Surface Chemistry

From discovering new and improved ways to access our natural resources to exploring how fuel cells can be better fabricated, these developments are certain to have a lasting effect on industry thanks to advances at NINT’s surface chemistry laboratories.

The space

Here, researchers have access to our state-of-the-art X-RAY Diffraction and Scanning Probe Microscopy equipment.

X-RAY Diffraction

X-ray diffraction (XRD) is used to determine structural information of materials at the atomic scale (crystal lattices), nanoscale (molecules) and up to the micrometre range (such as thin films), from fluids, to powders, layered films, and perfect crystals.


  • Bruker D8 Discover

X-Ray Source

  • Sealed Cu tube

Detection Systems:

  • Position Sensitive area detector: Bruker HiStar GADDS system
  • Linear Detection: Bruker scintillator (NaI)

Goniometer and Sample Stage

  • ¼ cradle Eulerian stage with programmed motions for X, Y, Z, 2θ, Omega, Chi and Phi rotations.

Capabilities and Applications

  • Grazing Incidence Diffraction (GID) and X-ray Reflectometry for determining layer properties such as thickness, density or roughness in Thin Film studies
  • High resolution XRD: lattice spacings and mismatches, layer thicknesses as well as lattice defects and stacking faults.
  • Phase analysis.
  • Texture and Residual stress analysis.
  • Conventional methods of Powder Diffraction for crystallography.
  • Small Angle X-ray Scattering (SAXS).
  • Heating stage: 1200°C (vacuum), 700°C (air).


Small Angle X-ray Scattering (SAXS) instrument


Radiation protection housing and X-ray console (computer control station not shown)


The Eulerian ¼ cradle (center) with circular sample stage. Area detector on 2θ arm (left) and x-ray source (upper right).

Scanning Probe Microscopy


Scanning Probe Microscopy (SPM) provides extraordinary atomic scale topographic imaging of surfaces, as well as surface measurements of the mechanical, electrical, magnetic and chemical forces.

These metrology studies include applications to surfaces of a variety of natural and synthetic materials such as film coatings, ceramics, composites, biological membranes, polymers, metals, and semiconductors to investigate surface phenomena such as smoothness/roughness, abrasion, adhesion, friction, corrosion, or lubrication properties.

Images from the atomic scale to 175 µm are attainable from the multimode atomic force microscope in Surfaces Characterization Laboratories at NINT.

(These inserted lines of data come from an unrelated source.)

Lemma refresh_preserves_identity_witness :
  ∃ record w',
    Sample.handle PLAYLIST_UPDATE
      (VObj (Sample.refresh "p1" "http://tv/list.m3u"))
      (Sample.world_of [("p1", Sample.P1)]) = Ok () w' ∧
    db w' !! "p1" = Some record ∧
    Forall (λ k, record !! k = Sample.P1 !! k)
      ["id"; "_id"; "title"; "favorites"; "autoRefresh"; "importDate";
       "url"; "filePath"].
Proof.
  apply (refresh_preserves_identity Sample.guid_src Sample.clock
           Sample.toISOString Sample.parse Sample.http Sample.corsProxyUrl
           Sample.keyPath Sample.UPDATED
           (Sample.refresh "p1" "http://tv/list.m3u") Sample.P1 "p1"
           Sample.body (Sample.world_of [("p1", Sample.P1)])).
  - vm_compute. reflexivity.
  - vm_compute. reflexivity.
  - apply sample_here.
  - vm_compute. reflexivity.
  - right. reflexivity.
Defined.

Lemma refresh_transport_failure_witness :
  ∃ w',
    Sample.handle PLAYLIST_UPDATE
      (VObj (Sample.refresh "p1" "http://tv/missing.m3u"))
      (Sample.world_of [("p1", Sample.P1)])
      = Fault (HttpErrorResponse (VObj {[ "status" := VNum 404 ]})) w' ∧
    posted w' = [Message ERROR ∅] ∧
    requests w' = [Sample.corsProxyUrl +:+ "http://tv/missing.m3u"] ∧
    db w' = db (Sample.world_of [("p1", Sample.P1)]) ∧
    guids w' = 0 ∧ ticks w' = 0.
Proof.
  apply (refresh_transport_failure Sample.guid_src Sample.clock
           Sample.toISOString Sample.parse Sample.http Sample.corsProxyUrl
           Sample.keyPath Sample.UPDATED
           (VObj (Sample.refresh "p1" "http://tv/missing.m3u"))
           (VStr "http://tv/missing.m3u")
           (VObj {[ "status" := VNum 404 ]})
           (Sample.world_of [("p1", Sample.P1)])).
  - vm_compute. reflexivity.
  - vm_compute. reflexivity.
Defined.

Lemma favorites_update_frame_witness :
  ∃ record w',
    Sample.handle PLAYLIST_UPDATE_FAVORITES (VObj (Sample.favor "p1" ["b"]))
      (Sample.world_of [("p1", Sample.P1); ("p2", Sample.P2)]) = Ok () w' ∧
    db w' !! "p1" = Some record ∧
    record !! "favorites"
      = Some (field "favorites" (Sample.favor "p1" ["b"])) ∧
    (∀ k, k ≠ "favorites" → record !! k = Sample.P1 !! k) ∧
    (∀ k, k ≠ "p1" →
          db w' !! k
          = db (Sample.world_of [("p1", Sample.P1); ("p2", Sample.P2)])
              !! k) ∧
    posted w' = [].
Proof.
  apply (favorites_update_frame Sample.guid_src Sample.clock
           Sample.toISOString Sample.parse Sample.http Sample.corsProxyUrl
           Sample.keyPath Sample.UPDATED
           (Sample.favor "p1" ["b"]) Sample.P1 "p1"
           (Sample.world_of [("p1", Sample.P1); ("p2", Sample.P2)])).
  - vm_compute. reflexivity.
  - apply sample_here.
  - vm_compute. reflexivity.
  - right. reflexivity.
Defined.

Lemma stored_by_lookup (d : gmap string obj) (ids : list string) :
  forallb (λ id, bool_decide (is_Some (d !! id))) ids = true →
  Forall (λ id, is_Some (d !! id)) ids.
Proof.
  intros Hall%Forall_by_forallb. eapply Forall_impl; [exact Hall|].
  intros id Hid. by apply bool_decide_unpack in Hid.
Qed.

Lemma sample_keyed (d : gmap string obj) :
  bool_decide (keyed Sample.keyPath d) = true → keyed Sample.keyPath d.
Proof. apply bool_decide_eq_true_1. Qed.

Lemma reorder_sets_positions_witness :
  ∃ w',
    Sample.handle PLAYLIST_UPDATE_POSITIONS
      (VArr (VObj <$> [Sample.P3; Sample.P1; Sample.P2]))
      (Sample.world_of [("p1", Sample.P1); ("p2", Sample.P2); ("p3", Sample.P3)]) = Ok () w' ∧
    (∀ i id, ["p3"; "p1"; "p2"] !! i = Some id →
       id ∉ drop (S i) ["p3"; "p1"; "p2"] →
       ∃ r, db (Sample.world_of [("p1", Sample.P1); ("p2", Sample.P2); ("p3", Sample.P3)]) !! id
              = Some r ∧
            db w' !! id = Some (<["position" := VNum (Z.of_nat i)]> r)) ∧
    (∀ k, k ∉ ["p3"; "p1"; "p2"] →
          db w' !! k
          = db (Sample.world_of [("p1", Sample.P1); ("p2", Sample.P2); ("p3", Sample.P3)]) !! k) ∧
    Sample.handle PLAYLIST_UPDATE_POSITIONS
      (VArr (VObj <$> [Sample.P3; Sample.P1; Sample.P2])) w' = Ok () w'.
Proof.
  apply (reorder_sets_positions Sample.guid_src Sample.clock
           Sample.toISOString Sample.parse Sample.http Sample.corsProxyUrl
           Sample.keyPath Sample.UPDATED
           [Sample.P3; Sample.P1; Sample.P2] ["p3"; "p1"; "p2"]
           (Sample.world_of [("p1", Sample.P1); ("p2", Sample.P2); ("p3", Sample.P3)])).
  - right. reflexivity.
  - apply sample_keyed. vm_compute. reflexivity.
  - vm_compute. reflexivity.
  - apply stored_by_lookup. vm_compute. reflexivity.
Defined.

Lemma get_all_sorted_witness :
  ∃ playlists w',
    Sample.handle PLAYLIST_GET_ALL VUndefined (Sample.world_of Sample.positioned)
      = Ok () w' ∧
    posted w' = [] ++ [Message PLAYLIST_GET_ALL_RESPONSE
                         {[ "payload" := VArr (VObj <$> playlists) ]}] ∧
    db w' = db (Sample.world_of Sample.positioned) ∧
    playlists ≡ₚ stored (Sample.world_of Sample.positioned) ∧
    StronglySorted ascending playlists.
Proof.
  apply (get_all_sorted Sample.guid_src Sample.clock Sample.toISOString
           Sample.parse Sample.http Sample.corsProxyUrl Sample.keyPath
           Sample.UPDATED VUndefined (Sample.world_of Sample.positioned)).
  apply Forall_by_forallb. vm_compute. reflexivity.
Defined.

(** C7 as stated fails. The playlists P4 and P1 have been reordered to
    the positions 0 and 1; P2 and P3, imported afterwards, have no
    position. The store delivers the four in the order of their keys,
    every comparison of two neighbours gives [NaN], in either order of
    the two, and get-all answers with the playlist at position 1 before
    the one at position 0. *)
Lemma get_all_unsorted_without_position :
  ∃ playlists w',
    Sample.handle PLAYLIST_GET_ALL VUndefined (Sample.world_of Sample.unplaced)
      = Ok () w' ∧
    posted w'
      = [Message PLAYLIST_GET_ALL_RESPONSE
           {[ "payload" := VArr (VObj <$> playlists) ]}] ∧
    playlists ≡ₚ stored (Sample.world_of Sample.unplaced) ∧
    field "_id" <$> stored (Sample.world_of Sample.unplaced)
      = [VStr "p1"; VStr "p2"; VStr "p3"; VStr "p4"] ∧
    zip_with byPosition (stored (Sample.world_of Sample.unplaced))
             (drop 1 (stored (Sample.world_of Sample.unplaced)))
      = [None; None; None] ∧
    zip_with byPosition (drop 1 (stored (Sample.world_of Sample.unplaced)))
             (stored (Sample.world_of Sample.unplaced))
      = [None; None; None] ∧
    field "_id" <$> playlists = [VStr "p1"; VStr "p2"; VStr "p3"; VStr "p4"] ∧
    position <$> playlists = [Some 1%Z; None; None; Some 0%Z] ∧
    ¬ StronglySorted ascending playlists.
Proof.
  exists (sort byPosition (stored (Sample.world_of Sample.unplaced))).
  eexists. split; [apply get_all_runs|].
  split; [reflexivity|]. split; [apply sort_perm|].
  split; [vm_compute; reflexivity|].
  split; [vm_compute; reflexivity|]. split; [vm_compute; reflexivity|].
  split; [vm_compute; reflexivity|]. split; [vm_compute; reflexivity|].
  apply (bool_decide_eq_false_1 _). vm_compute. reflexivity.
Qed.

(** * Further properties of the service *)

(** ** Parsing a response *)

(** X1. The text of a response reaches the parser unchanged: splitting
    it at the line feeds and joining the lines again gives the text
    back. A response that is not a string raises a [TypeError]. *)
Theorem response_text_parsed_as_is (parse : string → ParsedPlaylist) :
  (∀ s, convertFileStringToPlaylist parse (VStr s) = Some (parse s)) ∧
  (∀ s, parsePlaylist parse (VArr (VStr <$> split LF s)) = Some (parse s)) ∧
  (∀ v, is_string v = false → convertFileStringToPlaylist parse v = None).
Proof.
  split; [|split].
  - apply convertFileStringToPlaylist_text.
  - intros s. unfold parsePlaylist. simpl.
    by rewrite array_join_strings, join_split.
  - intros v Hv. by destruct v.
Qed.

(** ** More on the aggregation *)

Lemma forEach_app {A S} (l1 l2 : list A) (body : S → A → option S) (s : S) :
  forEach (l1 ++ l2) body s = forEach l1 body s ≫= forEach l2 body.
Proof.
  revert s. induction l1 as [|x l1 IH]; intros s; [done|].
  rewrite <- app_comm_cons, !forEach_cons.
  destruct (body s x) as [s'|]; [apply IH | done].
Qed.

(** A loop whose body only appends to what it is given appends to its
    start value what it collects from the empty one. *)
Lemma forEach_appends {A B} (body : list B → A → option (list B))
    (l : list A) (acc : list B) :
  (∀ acc x, body acc x = (acc ++.) <$> body [] x) →
  forEach l body acc = (acc ++.) <$> forEach l body [].
Proof.
  intros Hbody. revert acc. induction l as [|x l IH]; intros acc.
  - simpl. by rewrite app_nil_r.
  - rewrite !forEach_cons, (Hbody acc x).
    destruct (body [] x) as [b|]; [|done]. simpl.
    rewrite (IH (acc ++ b)), (IH b).
    destruct (forEach l body []) as [c|]; [|done]. simpl.
    by rewrite app_assoc.
Qed.

Lemma pushFavorite_appends (p : obj) (acc : list value) (ch : value) :
  pushFavorite p acc ch = (acc ++.) <$> pushFavorite p [] ch.
Proof.
  unfold pushFavorite.
  destruct (prop "id" ch) as [id|]; [|done]. simpl.
  destruct (value_includes (field "favorites" p) id) as [found|]; [|done].
  destruct found; simpl; [done|]. by rewrite app_nil_r.
Qed.

Lemma collectFavorites_appends (acc : list value) (p : obj) :
  collectFavorites acc p = (acc ++.) <$> collectFavorites [] p.
Proof.
  unfold collectFavorites.
  destruct (gt_zero _); [|simpl; by rewrite app_nil_r].
  destruct (prop "items" (field "playlist" p) ≫= as_array) as [chs|];
    [|done].
  simpl. apply forEach_appends. apply pushFavorite_appends.
Qed.

(** X2. The aggregation is additive on records whose favorites are
    arrays or missing, whatever their entries look like: the favorites
    of two collections put one after the other are the favorites of the
    first followed by those of the second, and it fails when one of the
    two fails. *)
Theorem aggregate_additive (l1 l2 : list obj) :
  Forall favorites_listed (l1 ++ l2) →
  aggregateFavoriteChannels (l1 ++ l2)
  = a ← aggregateFavoriteChannels l1;
    b ← aggregateFavoriteChannels l2;
    Some (a ++ b).
Proof.
  intros _. unfold aggregateFavoriteChannels. rewrite forEach_app.
  destruct (forEach l1 collectFavorites []) as [a|]; [|done]. simpl.
  rewrite (forEach_appends collectFavorites l2 a)
    by (intros; apply collectFavorites_appends).
  by destruct (forEach l2 collectFavorites []).
Qed.

Lemma aggregate_additive_witness :
  aggregateFavoriteChannels ([Sample.P1; Sample.P4] ++ [Sample.P2])
  = a ← aggregateFavoriteChannels [Sample.P1; Sample.P4];
    b ← aggregateFavoriteChannels [Sample.P2];
    Some (a ++ b).
Proof.
  apply (aggregate_additive [Sample.P1; Sample.P4] [Sample.P2]).
  apply Forall_by_forallb. vm_compute. reflexivity.
Defined.

Lemma pushFavorite_sublist (p : obj) (acc acc' : list value) (ch : value) :
  pushFavorite p acc ch = Some acc' → acc' = acc ++ [ch] ∨ acc' = acc.
Proof.
  unfold pushFavorite.
  destruct (prop "id" ch) as [id|]; [|done]. simpl.
  destruct (value_includes (field "favorites" p) id) as [found|]; [|done].
  destruct found; intros [= <-]; auto.
Qed.

Lemma inner_forEach_sublist (p : obj) (chs acc acc' : list value) :
  forEach chs (pushFavorite p) acc = Some acc' →
  ∃ sel, acc' = acc ++ sel ∧ sel `sublist_of` chs.
Proof.
  revert acc. induction chs as [|ch chs IH]; intros acc.
  - intros [= <-]. exists []. by rewrite app_nil_r.
  - rewrite forEach_cons.
    destruct (pushFavorite p acc ch) as [acc1|] eqn:Hpush; [|done]. simpl.
    intros (sel & -> & Hsel)%IH.
    apply pushFavorite_sublist in Hpush as [-> | ->].
    + exists (ch :: sel). rewrite <- app_assoc. split; [done|].
      by constructor.
    + exists sel. split; [done|]. by constructor.
Qed.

  • Digital Instruments NanoScope IV Multimode Atomic Force Microscope.

Modes of Analyses

The above applications are accomplished by one or several of the following modes of operation:

  • Contact, Tapping and Scanning Tunneling modes are used for topographic imaging.
  • The Magnetic Force mode measures variations in magnetic field across the sample surface.
  • The Electrostatic Force Microscopy mode measures electrostatic charges and surface potential distribution properties of the sample surface.
  • Simultaneous Conducting mode (1pA to 1µA) characterizes conductivity variations across medium-to low-conducting and semiconducting materials, such as conductive polymers and nanotubes, while imaging in contact mode.
  • Scanning Capacitance Microscopy measures variations in carrier concentration across the sample surface.

Also available are heating stages to allow measurements at temperatures from 0°C to 250°C.

Scanning column and probe head of the Nanoprobe IV atomic force microscope.